The report also suggested that the ministry create a new three-year grant program that would allow homes to apply for between $50,000 and $200,000, depending on their size, to improve the security of their medication rooms by adding glass windows, security cameras and bar-code systems.

Other recommendations include: requiring nursing homes to adopt a hiring and screening process that includes robust reference checks; forcing directors of nursing to conduct unannounced spot checks on nights and weekends; requiring homes to keep a complete discipline history for all staff; creating a new official death record that would be submitted electronically to the coroner’s office; and beefing up government inspections, including looking more closely at homes with higher-than-expected mortality rates.

The Long-Term Care Homes Public Inquiry examined more than 42,000 pages of documents and heard testimony from 50 witnesses over 39 days, most of it at a courthouse in St.
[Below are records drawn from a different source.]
Lemma oracle_promise_iff_even_witness :
  Circuit.f "110" (Circuit.xor_bits [true; false; true] (bits_of "110"))
  = Circuit.f "110" [true; false; true]
  /\ Circuit.f "111" (Circuit.xor_bits [true; false; true] (bits_of "111"))
     <> Circuit.f "111" [true; false; true].
Proof.
  split.
  - by apply (oracle_promise_iff_even "110" [true; false; true]).
  - intros H. by apply (oracle_promise_iff_even "111" [true; false; true]) in H.
Defined.

(** ** The gates of the circuit *)

Section CircuitShape.
Import Circuit.

Lemma int_of_char_one (c : ascii) (d : Z) :
  Py.int_of_char c = Some d -> (d =? 1) = bit_of_char c.
Proof.
  unfold Py.int_of_char, bit_of_char. intros H.
  destruct ((48 <=? Z.of_nat (nat_of_ascii c)) && (Z.of_nat (nat_of_ascii c) <=? 57))%bool;
    [|done].
  injection H as <-. destruct (Ascii.eqb_spec c "1") as [->|Hne]; [done|].
  apply Z.eqb_neq. intros Hk. apply Hne.
  rewrite <- (ascii_nat_embedding c).
  replace (nat_of_ascii c) with 49%nat by lia. reflexivity.
Qed.

Lemma index_chars (s : string) (i : nat) : Py.index s i = Py.chars s !! i.
Proof.
  unfold Py.index, Py.chars. revert i.
  induction s as [|c s IH]; intros [|i]; simpl; done.
Qed.

Lemma oracle_iter_digit (s : string) (n i : nat) (circ : circuit) (c : ascii) :
  Py.index s i = Some c -> is_Some (Py.int_of_char c) ->
  oracle_iter s n circ i = Some (circ ++ row_gates s n i).
Proof.
  intros Hc [d Hd]. unfold oracle_iter, row_gates, set_bit. rewrite Hc. simpl.
  rewrite Hd. simpl. rewrite (int_of_char_one c d Hd).
  destruct (bit_of_char c); simpl.
  - unfold inner_loop. apply f_equal, inner_loop_gates.
  - by rewrite app_nil_r.
Qed.

Lemma oracle_loop_digits (s : string) (n : nat) (l : list nat) (circ : circuit) :
  Forall (fun c => is_Some (Py.int_of_char c)) (Py.chars s) ->
  Forall (fun i => i < String.length s)%nat l ->
  foldl (fun oc i => oc ≫= fun c => oracle_iter s n c i) (Some circ) l
  = Some (circ ++ concat (row_gates s n <$> l)).
Proof.
  intros Hs. revert circ. induction l as [|i l IH]; intros circ Hl; simpl.
  - by rewrite app_nil_r.
  - apply Forall_cons in Hl as [Hi Hl].
    destruct (lookup_lt_is_Some_2 (Py.chars s) i) as [c Hc];
      [by rewrite length_chars|].
    rewrite (oracle_iter_digit s n i circ c);
      [| by rewrite index_chars | by apply (Forall_lookup_1 _ _ _ _ Hs Hc)].
    rewrite (IH _ Hl). by rewrite <- app_assoc.
Qed.

Lemma oracle_loop_raised (s : string) (n : nat) (l : list nat) :
  foldl (fun oc i => oc ≫= fun c => oracle_iter s n c i) None l = None.
Proof. induction l as [|i l IH]; [done | exact IH]. Qed.
(** [mutation.mutate()]: the mutation function, then [onSuccess] or
    [onError]; the form after it and the notices raised. *)
Definition mutate_create (ed : Editor) : state -> (Editor * list Toast) * state :=
  fun s =>
    match createBlogMutation user Date_now Math_random_toString36 getPublicUrl
                             new_blog_id new_created_at ed s with
    | (Normal _, s') => ((resetForm ed, [toast_success (js "Blog created successfully")]), s')
    | (Throw err, s') =>
        ((ed, [toast_error (or_str (message_of err) (js "Failed to create blog"))]), s')
    end.

Definition mutate_update (ed : Editor) : state -> (Editor * list Toast) * state :=
  fun s =>
    match updateBlogMutation user Date_now Math_random_toString36 getPublicUrl ed s with
    | (Normal _, s') => ((resetForm ed, [toast_success (js "Blog updated successfully")]), s')
    | (Throw err, s') =>
        ((ed, [toast_error (or_str (message_of err) (js "Failed to update blog"))]), s')
    end.

(** [editingBlog ? updateBlogMutation.mutate() : createBlogMutation.mutate()] *)
Definition handleSubmit (ed : Editor) : state -> (Editor * list Toast) * state :=
  match editingBlog ed with
  | Some _ => mutate_update ed
  | None => mutate_create ed
  end.

End Submit.

(** [deleteBlogMutation.mutate(id)]: the form is not touched. *)
Definition mutate_delete (id : jsstring) : state -> list Toast * state :=
  fun s =>
    match deleteBlogMutation id s with
    | (Normal _, s') => ([toast_success (js "Blog deleted successfully")], s')
    | (Throw _, s') => ([toast_error (js "Failed to delete blog")], s')
    end.

End EditorActions.

(* ================================================================== *)
(** * Blog.tsx: what a card shows                                       *)
(* ================================================================== *)

Module BlogCard.
Import BlogPage.

(** [blog.excerpt || blog.content.substring(0, 150) + "..."] *)
Definition card_excerpt (blog : BlogRow) : jsstring :=
  match row_excerpt blog with
  | Some (c :: excerpt) => c :: excerpt
  | _ => firstn 150 (row_content blog) ++ js "..."
  end.

(** Truthiness of a decoded value, and [a || b] on such values. *)
Definition truthy (v : JSValue) : bool :=
  match v with
  | JSUndefined | JSNull => false
  | JSBool b => b
  | JSNumber x => negb (Num.falsy x)
  | JSString [] => false
  | JSString (_ :: _) => true
  | JSArray _ | JSObject _ => true
  end.
(** * Shopping-centre financial analysis: a shallow embedding

    The development follows the Python package [shopping_analysis]:
    - [core/enums.py], [core/exceptions.py], [core/models.py]: the data model;
    - [formatters/brazilian.py]: the debtor risk classification;
    - [analyzers/delinquency_analyzer.py]: conversion of the ledger, ranking,
      concentration (Gini);
    - [analyzers/cashflow_analyzer.py]: volatility, per-metric trend, alerts;
    - [analyzers/trend_analyzer.py]: the entry guard of the generic engine;
    - [insights/insight_engine.py]: the final ordering of the insights.

    Numbers.  [Decimal] values are exact rationals ([Q]).  A Python [float] is
    modelled by the rational it denotes and float [+ - * /] are taken exact;
    the only irrational operation of the code, the square root inside
    [statistics.stdev], is the correctly rounded binary64 square root of the
    exact quotient ([fsqrt] below).  [Decimal.quantize] rounds half-to-even,
    the default of the decimal context.  Exceptions are values of [exn] and
    fallible code returns [result]. *)

From Stdlib Require Import ZArith QArith Qpower Qround Qabs Qminmax List Ascii String Bool Lia Lqa
  Permutation Sorted.
Import ListNotations.

Local Open Scope Q_scope.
Thomas, Ont.

During that time, the inquiry heard how several players in the system missed opportunities to catch Ms. Wettlaufer, a nurse with a disturbing track record of personal drug abuse, sloppy practices and conflicts with her colleagues and bosses.

As the report points out, she was driven to kill by her own unhappiness and rage, and was in no way a “mercy killer.”

The seniors that Ms. Wettlaufer was convicted of killing were Mr. Silcox, Mr. Horvath, Maurice Granat, Gladys Millard, Helen Matheson, Mary Zurawinski, Helen Young and Maureen Pickering. The patients she injected with overdoses of insulin but didn’t kill were Sandra Towler, Clotilde Adriano, Albina deMedeiros, Wayne Hedges, Michael Priddle and Beverly Bertram.

Ms. Bertram, the only remaining survivor today, sat in a wheelchair in the front row as Justice Gillese presented her report.

Ms. Wettlaufer attempted to kill Ms. Bertram in 2016 with an overdose of insulin delivered as the nurse cared for her at her home in Ingersoll, Ont.

“She doesn’t deserve my pity,” Ms. Bertram said of Ms. Wettlaufer, "but I’m sorry for her.”